In the listing that follows, locate the line containing "destruct (put_bytes out2" and the line containing "erewrite (Hrd (pre". Retype exactly those two lines and every line between them, and nothing more.
────────────────────────────────────────
Lemma emit_spec_fits qname a room bs : emit_spec qname a room = Some (Some bs) -> zlen bs <= room.
Proof.
  unfold emit_spec. destruct (owner_bytes qname a); [|done]. case_test; [done|].
  destruct (rdata_bytes a) as [[d|]|]; [|done..]. case_test; [done|]. intros [= <-]. zl.
Qed.

(** The loop writes the answers of [answers_spec], one behind the other. *)
Lemma emit_answers_spec qname ans ans_cap : Forall answer_ok ans ->
  forall out o em rrs tc,
  0 <= o <= ans_cap -> ans_cap <= zlen out -> zlen out < 2 ^ 64 ->
  answers_spec qname ans (ans_cap - o) = (rrs, tc) ->
  exists out', emit_answers qname ans ans_cap out o em = Ok (out', o + zlen (concat rrs), em + zlen rrs, tc) /\
    put_bytes out o (concat rrs) = Ok out' /\ o + zlen (concat rrs) <= ans_cap.
Proof.
  induction 1 as [|a ans Ha _ IH]; intros out o em rrs tc Ho Hc Hl; cbn [answers_spec emit_answers].
  { intros [= <- <-]. exists out. cbn. rewrite !zlen_nil, !Z.add_0_r. split_and!; [done..|lia]. }
  rewrite emit_answer_spec by done.
  destruct (emit_spec qname a (ans_cap - o)) as [[bs|]|] eqn:Eb.
  - apply emit_spec_fits in Eb. pose proof (zlen_nonneg bs).
    destruct (put_bytes_fits out o bs) as (out1 & Hput & Hlen); [lia..|].
    rewrite Hput, Ok_bind.
    destruct (answers_spec qname ans (ans_cap - o - zlen bs)) as [rest tc'] eqn:Er.
    intros [= <- <-]. destruct (IH out1 (o + zlen bs) (em + 1) rest tc') as (out' & Hem & Hput' & Hfit); [lia..| |].
    { rewrite <- Er. f_equal. lia. }
    exists out'. cbn [concat]. rewrite Hem, put_bytes_app, Hput, Ok_bind, !zlen_app, zlen_cons, !Z.add_assoc. done.
  - intros Hs. apply IH; done.
  - intros [= <- <-]. exists out. cbn. rewrite !zlen_nil, !Z.add_0_r. split_and!; [done..|lia].
Qed.

Lemma effective_cap_bound q is_udp cap : 0 <= cap -> 0 <= effective_cap q is_udp cap <= cap.
Proof.
  unfold effective_cap, DNS_EDNS_MIN_PAYLOAD, DNS_EDNS_OUR_UDP_PAYLOAD, DNS_CLASSIC_UDP_LIMIT. intros.
  repeat case_test; lia.
Qed.

Lemma answer_cap_room q eff o : 0 < o -> o + opt_room q <= eff -> answer_cap q eff o = eff - opt_room q.
Proof. unfold answer_cap, opt_room, DNS_OPT_RR_LEN. intros. repeat case_test; lia. Qed.

(** The answer section as [dns_build_response] writes it. *)
Lemma response_rrs_spec q ans rcode is_udp out rrs tc :
  let o := DNS_HDR_LEN + q_raw_len (qi_q q) in
  let eff := effective_cap q is_udp (zlen out) in
  Forall answer_ok ans -> zlen out < 2 ^ 64 -> 0 <= q_raw_len (qi_q q) ->
  o + opt_room q <= eff ->
  response_rrs q ans rcode is_udp (zlen out) = (rrs, tc) ->
  exists out',
    (if rcode =? DNS_RCODE_NOERROR
     then emit_answers (q_name (qi_q q)) ans (answer_cap q eff o) out o 0
     else Ok (out, o, 0, false)) = Ok (out', o + zlen (concat rrs), zlen rrs, tc) /\
    put_bytes out o (concat rrs) = Ok out' /\ o + zlen (concat rrs) + opt_room q <= eff.
Proof.
  intros o eff Ha Hl Hr Hroom. unfold response_rrs. fold o eff. pose proof (opt_room_bound q).
  pose proof (effective_cap_bound q is_udp (zlen out) (zlen_nonneg out)) as Heff. fold eff in Heff.
  assert (0 < o) by (unfold o, DNS_HDR_LEN; lia).
  rewrite answer_cap_room by lia. destruct (rcode =? DNS_RCODE_NOERROR).
  - intros (out' & Hem & Hput & Hfit)%(emit_answers_spec _ _ _ Ha out o 0); [|lia..].
    exists out'. split_and!; [done..|lia].
  - intros [= <- <-]. exists out. change (zlen (concat [])) with 0. rewrite !Z.add_0_r.
    split_and!; [done..|lia].
Qed.

(** The builder writes exactly the bytes of [response_bytes], which fit. *)
Lemma build_response_spec query q ans rcode is_udp out :
  let R := response_bytes query q ans rcode is_udp (zlen out) in
  Forall answer_ok ans -> zlen out < 2 ^ 64 ->
  0 <= q_raw_off (qi_q q) -> 0 <= q_raw_len (qi_q q) ->
  q_raw_off (qi_q q) + q_raw_len (qi_q q) <= zlen query ->
  DNS_HDR_LEN + q_raw_len (qi_q q) + opt_room q <= effective_cap q is_udp (zlen out) ->
  dns_build_response query q ans rcode is_udp out = (out' ← put_bytes out 0 R; Ok (out', zlen R)) /\
  zlen R <= effective_cap q is_udp (zlen out).
Proof.
  intros R Ha Hl Hoff Hlen Hq Hroom. unfold DNS_HDR_LEN in Hroom. subst R.
  pose proof (effective_cap_bound q is_udp (zlen out) (zlen_nonneg out)). pose proof (opt_room_bound q).
  unfold dns_build_response, response_bytes. destruct (response_rrs q ans rcode is_udp (zlen out)) as [rrs tc] eqn:Er.
  rewrite !(proj2 (Z.ltb_ge _ _)) by (unfold DNS_HDR_LEN; lia).
  rewrite get_slice_in_range, Ok_bind by lia. fold (question_bytes query q).
  assert (zlen (question_bytes query q) = q_raw_len (qi_q q)) as Hqb by (apply zlen_slice; lia).
  destruct (put_bytes_fits out DNS_HDR_LEN (question_bytes query q)) as (out1 & Hput1 & Hlen1); [unfold DNS_HDR_LEN; lia..|].
  rewrite Hput1, Ok_bind. rewrite <- Hlen1 in Er |- *.
  apply response_rrs_spec in Er as (out2 & -> & Hput2 & Hfit); [|unfold DNS_HDR_LEN; rewrite ?Hlen1; done..].
  rewrite Ok_bind, emit_opt_bytes by done. rewrite Hlen1 in *. unfold DNS_HDR_LEN in *.
  autorewrite with zlen. rewrite Hqb, zlen_opt_part. split; [|lia].
  transitivity (x ← put_bytes out 12 (question_bytes query q ++ concat rrs ++ opt_part q);
    y ← put_bytes x 0 (header_bytes (h_id (qi_hdr q)) (response_flags q rcode tc) 1 (u16 (zlen rrs)) 0
                        (if qi_has_edns q then 1 else 0));
    Ok (y, 12 + (q_raw_len (qi_q q) + (zlen (concat rrs) + opt_room q)))).
  { rewrite !put_bytes_app, Hput1, Ok_bind, Hqb, put_bytes_app, Hput2, Ok_bind, !Z.add_assoc.
    destruct (put_bytes out2 _ (opt_part q)); [|done..]. rewrite !Ok_bind. by rewrite write_header_bytes. }
  apply (put_bytes_gap out 0 [] _ _ 0 12); [lia|done|zl|].
  autorewrite with zlen. rewrite Hqb, zlen_opt_part. lia.
Qed.

(** ** Lemmas: reading back what was built *)

Lemma parse_rr_bytes pre ow t c ttl d suf name :
  let msg := pre ++ rr_bytes ow t c ttl d ++ suf in
  bytes msg -> 0 <= t < 65536 -> 0 <= c < 65536 -> 0 <= ttl < 2 ^ 32 -> zlen d < 65536 ->
  dns_name_decode msg (zlen pre) NAME_CAP = Ok (name, zlen pre + zlen ow) ->
  dns_parse_rr msg (zlen pre) =
  Ok (DnsRr name t c ttl (zlen d) (zlen pre + zlen ow + 10), zlen pre + zlen (rr_bytes ow t c ttl d)).
Proof.
  intros msg Hb Ht Hc Httl Hd Hn. unfold dns_parse_rr. rewrite Hn, Ok_bind.
  rewrite (proj2 (Z.ltb_ge _ _)) by (subst msg; zl).
  assert (forall p v s, msg = p ++ be16 v ++ s -> 0 <= v < 65536 -> rd16 msg (zlen p) = Ok v) as Hrd.
  { intros p v s E Hv. rewrite E in *. by apply rd16_be16. }
  assert (forall p v s, msg = p ++ be32 v ++ s -> 0 <= v < 2 ^ 32 -> rd32 msg (zlen p) = Ok v) as Hrd32.
  { intros p v s E Hv. rewrite E in *. by apply rd32_be32. }
  unfold msg, rr_bytes in Hrd, Hrd32 |- *. rewrite <- !app_assoc in *. pose proof (zlen_nonneg d).
  replace (zlen pre + zlen ow) with (zlen (pre ++ ow)) by zl.
  erewrite (Hrd (pre ++ ow) t), Ok_bind; [|by rewrite <- !app_assoc|done].
  replace (zlen (pre ++ ow) + 2) with (zlen (pre ++ ow ++ be16 t)) by zl.
  erewrite (Hrd _ c), Ok_bind; [|by rewrite <- !app_assoc|done].
  replace (zlen (pre ++ ow) + 4) with (zlen (pre ++ ow ++ be16 t ++ be16 c)) by zl.
  erewrite (Hrd32 _ ttl), Ok_bind; [|by rewrite <- !app_assoc|done].
  replace (zlen (pre ++ ow) + 8) with (zlen (pre ++ ow ++ be16 t ++ be16 c ++ be32 ttl)) by zl.
  erewrite (Hrd _ (zlen d)), Ok_bind; [|by rewrite <- !app_assoc|lia].
  rewrite (proj2 (Z.ltb_ge _ _)) by zl. f_equal. f_equal. zl.
Qed.

(** The bytes of a query. *)
Lemma build_query_spec id name qtype rd edns out :
  zlen out < 2 ^ 64 ->
  dns_build_query id name qtype rd edns out =
  match query_bytes id name qtype rd edns with
  | Some m => if zlen m <=? zlen out then out' ← put_bytes out 0 m; Ok (out', zlen m) else Fail
  | None => Fail
  end.
Proof.
  intros Hl. unfold dns_build_query, query_bytes, DNS_HDR_LEN. case_test.
  { destruct (encode_spec name) as [w|]; [|done]. rewrite (proj2 (Z.leb_gt _ _)); [done|].
    autorewrite with zlen. case_test; zl. }
  rewrite write_header_bytes. set (h := header_bytes _ _ _ _ _ _). assert (zlen h = 12) as Hh by done.
  destruct (put_bytes_fits out 0 h) as (out1 & Hput1 & Hlen1); [lia..|]. rewrite Hput1, Ok_bind.
  rewrite encode_refines_spec by lia. destruct (encode_spec name) as [w|]; [|done].
  pose proof (zlen_nonneg w). autorewrite with zlen. rewrite Hh.
  assert (0 <= zlen (if edns =? 0 then [] else opt_bytes edns false)) by apply zlen_nonneg.
  destruct (Z.leb_spec (zlen w) (zlen out - 12)); [|by rewrite (proj2 (Z.leb_gt _ _)) by lia].
  rewrite (put_bytes_app h), Hput1, Ok_bind, (put_bytes_app w), Hh. change (0 + 12) with 12.
  destruct (put_bytes_fits out1 12 w) as (out2 & -> & Hlen2); [lia..|]. rewrite !Ok_bind.
  destruct (Z.ltb_spec (zlen out) (12 + zlen w + 4)); [by rewrite (proj2 (Z.leb_gt _ _)) by lia|].
  rewrite first_wr16, next_wr16 by zl. rewrite (app_assoc (be16 qtype)), (put_bytes_app (be16 qtype ++ _)).
  destruct (put_bytes_fits out2 (12 + zlen w) (be16 qtype ++ be16 DNS_CLASS_IN)) as (out4 & -> & Hlen4); [zl..|].
  rewrite !Ok_bind. destruct (edns =? 0).
  { rewrite zlen_nil, (proj2 (Z.leb_le _ _)) by lia. cbn [put_bytes]. rewrite Ok_bind. do 2 f_equal. lia. }
  unfold DNS_OPT_RR_LEN. change (zlen (opt_bytes edns false)) with 11.
  case_test; [by rewrite (proj2 (Z.leb_gt _ _)) by lia|]. rewrite (proj2 (Z.leb_le _ _)) by lia.
  merge_writes. autorewrite with zlen. rewrite Z.add_assoc.
  change (2 + (2 + 11)) with 15. change (2 + 2) with 4. done.
Qed.

Lemma opt_bytes_bytes p d : bytes (opt_bytes p d).
Proof. apply rr_bytes_bytes; repeat constructor; lia. Qed.

#[export] Hint Resolve opt_bytes_bytes : fizz.

Lemma parse_opt_bytes pre payload d suf :
  bytes (pre ++ opt_bytes payload d ++ suf) -> 0 <= payload < 65536 ->
  dns_parse_rr (pre ++ opt_bytes payload d ++ suf) (zlen pre) =
  Ok (DnsRr [] DNS_TYPE_OPT payload (if d then 32768 else 0) 0 (zlen pre + 11), zlen pre + 11).
Proof.
  intros Hb Hp. unfold opt_bytes in *.
  rewrite (parse_rr_bytes _ _ _ _ _ _ _ []); [|done|done|done|by destruct d|done|].
  - rewrite zlen_rr_bytes, <- Z.add_assoc. done.
  - apply (decode_wire pre [] (be16 DNS_TYPE_OPT ++ be16 payload ++ be32 (if d then 32768 else 0) ++ be16 0 ++ suf)).
    + revert Hb. unfold rr_bytes, wire_of. cbn [lab_bytes map concat app]. by rewrite <- !app_assoc.
    + constructor.
    + done.
Qed.

Lemma parse_edns_built pre edns :
  bytes (pre ++ if edns =? 0 then [] else opt_bytes edns false) -> 0 <= edns < 65536 ->
  parse_edns (pre ++ if edns =? 0 then [] else opt_bytes edns false) (zlen pre) (if edns =? 0 then 0 else 1) =
  Ok (negb (edns =? 0), edns, 0, false).
Proof.
  intros Hb He. destruct (edns =? 0) eqn:E; zbool; [by subst|]. unfold parse_edns.
  rewrite <- (app_nil_r (opt_bytes _ _)) in *. rewrite parse_opt_bytes by done. done.
Qed.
────────────────────────────────────────
__RESPONSE TO THIS TASK__:
    destruct (put_bytes out2 _ (opt_part q)); [|done..]. rewrite !Ok_bind. by rewrite write_header_bytes. }
  apply (put_bytes_gap out 0 [] _ _ 0 12); [lia|done|zl|].
  autorewrite with zlen. rewrite Hqb, zlen_opt_part. lia.
Qed.

(** ** Lemmas: reading back what was built *)

Lemma parse_rr_bytes pre ow t c ttl d suf name :
  let msg := pre ++ rr_bytes ow t c ttl d ++ suf in
  bytes msg -> 0 <= t < 65536 -> 0 <= c < 65536 -> 0 <= ttl < 2 ^ 32 -> zlen d < 65536 ->
  dns_name_decode msg (zlen pre) NAME_CAP = Ok (name, zlen pre + zlen ow) ->
  dns_parse_rr msg (zlen pre) =
  Ok (DnsRr name t c ttl (zlen d) (zlen pre + zlen ow + 10), zlen pre + zlen (rr_bytes ow t c ttl d)).
Proof.
  intros msg Hb Ht Hc Httl Hd Hn. unfold dns_parse_rr. rewrite Hn, Ok_bind.
  rewrite (proj2 (Z.ltb_ge _ _)) by (subst msg; zl).
  assert (forall p v s, msg = p ++ be16 v ++ s -> 0 <= v < 65536 -> rd16 msg (zlen p) = Ok v) as Hrd.
  { intros p v s E Hv. rewrite E in *. by apply rd16_be16. }
  assert (forall p v s, msg = p ++ be32 v ++ s -> 0 <= v < 2 ^ 32 -> rd32 msg (zlen p) = Ok v) as Hrd32.
  { intros p v s E Hv. rewrite E in *. by apply rd32_be32. }
  unfold msg, rr_bytes in Hrd, Hrd32 |- *. rewrite <- !app_assoc in *. pose proof (zlen_nonneg d).
  replace (zlen pre + zlen ow) with (zlen (pre ++ ow)) by zl.
  erewrite (Hrd (pre ++ ow) t), Ok_bind; [|by rewrite <- !app_assoc|done].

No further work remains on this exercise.